Growing the Good with Oran Hesterman

April 19, 2012

Author: Ian Beck

Recently, we had the opportunity to interview friend, visionary and founder of the Fair Food Network, Oran Hesterman PhD, who took time to share his inspirations, hopes for the future, recent work and a few of his favorite sustainable meals with us. It’s the perfect side dish to go along with The Sustainable Food Challenge!

The Collective (TC): What was your moment of obligation?

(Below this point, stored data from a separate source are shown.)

Lemma mul_overflows_exact_witness :
  fits 32 0x10000 /\ (mul_overflows 0x10000 0x10000 = false <->
    u32 (0x10000 * 0x10000) = 0x10000 * 0x10000).
Proof. split; [done|]. by apply (mul_overflows_exact 0x10000 0x10000). Defined.


Section Operations.
Context {H : Type} `{Allocator H}.

Definition list_init (h : H) : klist * H :=
  match malloc_words 5 h with
  | (None, h) => (mkList None 0 (-1), h)
  | (Some b, h) => (mkList (Some b) 5 (-1), h)
  end.

Definition list_reset (l : klist) : klist := mkList (entries l) (capacity l) (-1).

Definition list_free (l : klist) (h : H) : klist * H :=
  (mkList None 0 (-1), kfree (ptr_of (entries l)) h).

(** The store at the end of [list_add]. *)
Definition list_push (l : klist) (entry : Z) : outcome klist :=
  let t := i32 (tail_index l + 1) in
  e ← awrite (data_of (entries l)) t entry;
  Ok (mkList (set_data (entries l) e) (capacity l) t).

Definition list_add (l : klist) (entry : Z) (h : H) : outcome (option Z * klist * H) :=
  if capacity l <=? i32 (tail_index l + 1) then
    let new_capacity := i32 (capacity l + 25) in
    match realloc_words (entries l) new_capacity h with
    | (None, h) => Ok (None, l, h)
    | (Some b, h) =>
        l ← list_push (mkList (Some b) new_capacity (tail_index l)) entry;
        Ok (Some (tail_index l), l, h)
    end
  else l ← list_push l entry; Ok (Some (tail_index l), l, h).

Definition list_set (l : klist) (index entry : Z) : outcome klist :=
  if tail_index l <? index then Panic else
  e ← awrite (data_of (entries l)) index entry;
  Ok (mkList (set_data (entries l) e) (capacity l) (tail_index l)).

Definition list_get (l : klist) (index : Z) : outcome (option Z) :=
  if tail_index l <? index then Ok None else
  v ← aread (data_of (entries l)) index;
  Ok (Some v).

(** The loop of [list_clone]; every turn that goes on has read one entry. *)
Fixpoint clone_loop (fuel : nat) (inp out : klist) (i : Z) (h : H)
  : outcome (bool * klist * H) :=
  match fuel with
  | O => NoFuel
  | S fuel =>
      v ← list_get inp i;
      match v with
      | None => Ok (true, out, h)
      | Some v =>
          '(r, out, h) ← list_add out v h;
          match r with
          | None => let '(out, h) := list_free out h in Ok (false, out, h)
          | Some _ => clone_loop fuel inp out (i32 (i + 1)) h
          end
      end
  end.

Definition list_clone (inp : klist) (h : H) : outcome (bool * klist * H) :=
  let '(out, h) := list_init h in
  clone_loop (Z.to_nat (tail_index inp + 2)) inp out 0 h.
End Operations.

(** The sequence a list stands for. *)
Definition contents (l : klist) : list Z := ztake (tail_index l + 1) (data_of (entries l)).

Record inv (l : klist) : Prop := {
  inv_len : zlen (data_of (entries l)) = capacity l;
  inv_tail : -1 <= tail_index l < capacity l;
  inv_cap : capacity l < 2 ^ 30
}.

Lemma contents_len l : inv l -> zlen (contents l) = tail_index l + 1.
Proof. intros [? ? ?]. unfold contents. apply zlen_ztake. lia. Qed.

Lemma list_get_spec l i :
  inv l -> 0 <= i -> list_get l i = Ok (znth (contents l) i).
Proof.
  intros Hinv Hi. pose proof (contents_len _ Hinv) as Hl. destruct Hinv as [Hlen Ht Hc].
  unfold list_get. destruct (Z.ltb_spec (tail_index l) i) as [Hgt|Hle].
  - by rewrite znth_None by lia.
  - destruct (znth_Some (data_of (entries l)) i) as [v Hv]; [lia|].
    rewrite (aread_ok _ _ _ Hv). cbn. unfold contents. by rewrite znth_ztake, Hv by lia.
Qed.

Lemma list_push_spec l e :
  inv l -> tail_index l + 1 < capacity l ->
  exists l', list_push l e = Ok l' /\ inv l' /\ contents l' = contents l ++ [e] /\
    tail_index l' = tail_index l + 1 /\ capacity l' = capacity l.
Proof.
  intros [Hlen Ht Hc] Hroom. unfold list_push. rewrite i32_small by lia.
  rewrite awrite_ok by lia. cbn [mbind outcome_bind]. eexists. split; [done|].
  assert (Hd : data_of (set_data (entries l) (<[Z.to_nat (tail_index l + 1) := e]>
                 (data_of (entries l)))) = <[Z.to_nat (tail_index l + 1) := e]> (data_of (entries l))).
  { apply data_of_set, zlen_insert. }
  split_and!; [split; cbn [entries capacity tail_index]; rewrite ?Hd, ?zlen_insert; lia| |done|done].
  unfold contents. cbn [entries tail_index]. rewrite Hd. unfold ztake.
  replace (Z.to_nat (tail_index l + 1 + 1)) with (S (Z.to_nat (tail_index l + 1))) by lia.
  erewrite take_S_r; [|apply list_lookup_insert_eq; zlia].
  by rewrite take_insert_ge by lia.
Qed.

Section Theorems.
Context {H : Type} `{AllocatorBytes H}.

Lemma list_add_spec l e h :
  inv l -> capacity l + 25 < 2 ^ 30 ->
  exists r l' h', list_add l e h = Ok (r, l', h') /\ inv l' /\
    match r with
    | Some i => i = zlen (contents l) /\ contents l' = contents l ++ [e] /\
        capacity l' <= Z.max (capacity l) (zlen (contents l) + 25)
    | None => l' = l
    end.
Proof.
  intros Hinv Hcap. pose proof (contents_len _ Hinv) as Hcl. pose proof Hinv as [Hlen Ht Hc].
  unfold list_add. rewrite !i32_small by lia. case_goal; breflect.
  - destruct (realloc_words (entries l) (capacity l + 25) h) as [[b|] h1] eqn:Eb.
    2: { exists None, l, h1. done. }
    apply realloc_words_grow in Eb as [Hbl Hbt]; [|lia].
    set (l1 := mkList _ _ _).
    assert (Hinv1 : inv l1) by (split; cbn; lia).
    destruct (list_push_spec l1 e Hinv1) as (l2 & -> & Hi2 & Hc2 & Ht2 & Hp2); [cbn; lia|].
    exists (Some (tail_index l2)), l2, h1. split_and!; [done..|cbn in Ht2; lia| |cbn in Hp2; lia].
    rewrite Hc2. f_equal. unfold contents. cbn [entries tail_index data_of l1].
    rewrite <- Hbt. unfold ztake. rewrite take_take. f_equal. lia.
  - destruct (list_push_spec l e Hinv) as (l2 & -> & Hi2 & Hc2 & Ht2 & Hp2); [lia|].
    exists (Some (tail_index l2)), l2, h. split_and!; [done..|lia|done|lia].
Qed.

Lemma clone_loop_spec inp fuel out i h :
  inv inp -> tail_index inp + 60 < 2 ^ 30 -> inv out -> 0 <= i ->
  i + Z.of_nat fuel = tail_index inp + 2 -> (0 < fuel)%nat ->
  contents out = ztake i (contents inp) -> capacity out <= i + 30 ->
  exists ok out' h', clone_loop fuel inp out i h = Ok (ok, out', h') /\
    if ok : bool then inv out' /\ contents out' = contents inp else out' = mkList None 0 (-1).
Proof.
  intros Hinp Hbig. pose proof (contents_len _ Hinp) as Hcl. pose proof Hinp as [_ Hti _].
  revert out i h. induction fuel as [|fuel IH]; intros out i h Hout Hi Hf Hpos Hc Hcap; [lia|].
  cbn [clone_loop]. rewrite list_get_spec by done. cbn [mbind outcome_bind].
  destruct (znth (contents inp) i) as [v|] eqn:Ev.
  - pose proof (znth_Some_inv _ _ _ Ev) as Hr.
    destruct (list_add_spec out v h Hout) as (r & out' & h' & -> & Hi' & Hm); [lia|].
    cbn [mbind outcome_bind]. destruct r as [k|].
    2: { by eexists false, _, _. }
    destruct Hm as (_ & Hc' & Hcap'). rewrite i32_small by lia.
    apply IH; [done|lia..| |].
    + rewrite Hc', Hc. by apply ztake_snoc.
    + rewrite Hc in Hcap'. rewrite zlen_ztake in Hcap' by lia. lia.
  - destruct (Z.lt_ge_cases i (tail_index inp + 1)) as [Hlt|Hge].
    { destruct (znth_Some (contents inp) i) as [x Hx]; [lia|]. congruence. }
    exists true, out, h. split_and!; [done..|]. rewrite Hc. apply ztake_all. lia.
Qed.

(** [list_add] appends to the sequence of entries, at the index it reports;
    [list_get] reads that sequence and fails exactly behind its end; and
    [list_clone] ends and, unless memory runs out, yields a list with the same
    sequence. *)
Theorem list_is_a_sequence l e h :
  inv l -> capacity l + 60 < 2 ^ 30 ->
  (forall i, 0 <= i -> list_get l i = Ok (znth (contents l) i)) /\
  (exists r l' h', list_add l e h = Ok (r, l', h') /\ inv l' /\
     match r with
     | Some i => i = zlen (contents l) /\ contents l' = contents l ++ [e]
     | None => l' = l
     end) /\
  (exists ok out h', list_clone l h = Ok (ok, out, h') /\
     (ok = true -> inv out /\ contents out = contents l)).
Proof.
  intros Hinv Hcap. pose proof Hinv as [_ Ht _].
  split_and!; [by intros; apply list_get_spec| |].
  - destruct (list_add_spec l e h Hinv) as (r & l' & h' & ? & ? & Hm); [lia|].
    exists r, l', h'. split_and!; [done..|]. destruct r; [|done]. tauto.
  - unfold list_clone, list_init.
    assert (Hrun : forall out h, inv out -> contents out = [] -> capacity out <= 5 ->
      exists ok out' h', clone_loop (Z.to_nat (tail_index l + 2)) l out 0 h = Ok (ok, out', h') /\
        (ok = true -> inv out' /\ contents out' = contents l)).
    { intros out h0 Ho Hc Hc5.
      destruct (clone_loop_spec l (Z.to_nat (tail_index l + 2)) out 0 h0)
        as (ok & out' & h' & -> & Hok); [done|lia|done|lia|lia|lia|done|lia|].
      exists ok, out', h'. split; [done|]. by intros ->. }
    destruct (malloc_words 5 h) as [[b|] h1] eqn:Eb; apply Hrun; try done; try (cbn; lia).
    all: split; cbn; try lia. by eapply malloc_words_len; [|lia].
Qed.
End Theorems.

Definition sample : klist := mkList (Some (Block 4096 [10; 20; 30; 0; 0])) 5 2.

Lemma klist_sample_inv : inv sample.
Proof. split; cbn; [reflexivity|lia|lia]. Qed.

Lemma list_is_a_sequence_witness :
  list_get sample 1 = Ok (Some 20) /\
  (exists r l' h', list_add sample 99 4096 = Ok (r, l', h') /\ inv l' /\
     match r with
     | Some i => i = 3 /\ contents l' = [10; 20; 30; 99]
     | None => l' = sample
     end).
Proof.
  destruct (list_is_a_sequence sample 99 4096 klist_sample_inv ltac:(cbn; lia)) as (Hg & Ha & _).
  split; [exact (Hg 1 ltac:(lia))|exact Ha].
Defined.
End KList.

(** ** stack.c *)

Module KStack.

(** [struct entry] objects by address, and the pointer in [struct stack]. *)
Record entry : Type := mkEntry { ptr : Z; next : option Z }.
Record stack : Type := mkStack { mem : gmap Z entry; head : option Z }.

Definition stack_init (m : gmap Z entry) : stack := mkStack m None.

Definition stack_isempty (s : stack) : bool := if head s is None then true else false.

Section Operations.
Context {H : Type} `{Allocator H}.

Definition stack_push (s : stack) (data : Z) (h : H) : bool * stack * H :=
  match kmalloc 8 h with
  | (None, h) => (false, s, h)
  | (Some p, h) => (true, mkStack (<[p := mkEntry data (head s)]> (mem s)) (Some p), h)
  end.

(** [kfree] takes the entry out of memory. *)
Definition stack_pop (s : stack) (h : H) : outcome (option Z * stack * H) :=
  match head s with
  | None => Ok (None, s, h)
  | Some p =>
      e ← deref (mem s !! p);
      Ok (Some (ptr e), mkStack (delete p (mem s)) (next e), kfree (Some p) h)
  end.
End Operations.

(** [s] holds the values [l], the top of the stack first, at distinct addresses. *)
Inductive is_stack (m : gmap Z entry) : option Z -> list Z -> list Z -> Prop :=
| is_nil : is_stack m None [] []
| is_cons p v q l ps :
    m !! p = Some (mkEntry v q) -> p ∉ ps -> is_stack m q l ps ->
    is_stack m (Some p) (v :: l) (p :: ps).

Definition holds (s : stack) (l : list Z) : Prop := exists ps, is_stack (mem s) (head s) l ps.

Lemma is_stack_frame m m' q l ps :
  is_stack m q l ps -> (forall p, p ∈ ps -> m' !! p = m !! p) -> is_stack m' q l ps.
Proof.
  induction 1 as [|p v q l ps Hm Hp Hs IH]; intros Hf; [constructor|].
  apply (is_cons _ _ _ q); [by rewrite Hf by left|done|].
  apply IH. intros. apply Hf. by right.
Qed.

Lemma is_stack_dom m q l ps : is_stack m q l ps -> forall p, p ∈ ps -> is_Some (m !! p).
Proof.
  induction 1 as [|p v q l ps Hm Hp Hs IH]; intros p' Hin; [by inversion Hin|].
  apply elem_of_cons in Hin as [->|Hin]; [eauto|auto].
Qed.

Who/what inspired you to get involved in food justice issues?

Oran Hesterman (OH): Growing up in Berkeley, CA in the 1960’s gave me a very interesting early perspective on the possibility for change and transformation that has been a foundation for me all my life.  I spent my early college years at UC Santa Cruz where I worked with the renowned visionary, Allan Chadwick, one of the first people to bring biodynamic farming practices to the U.S.  Together with Chadwick and a cohort of devoted students, I helped to plant extensive gardens and orchards on the UC campus that has evolved into the Center for Agro- Ecology and Sustainable Food Systems that today sponsors one of the most sophisticated agricultural apprenticeship programs in the country.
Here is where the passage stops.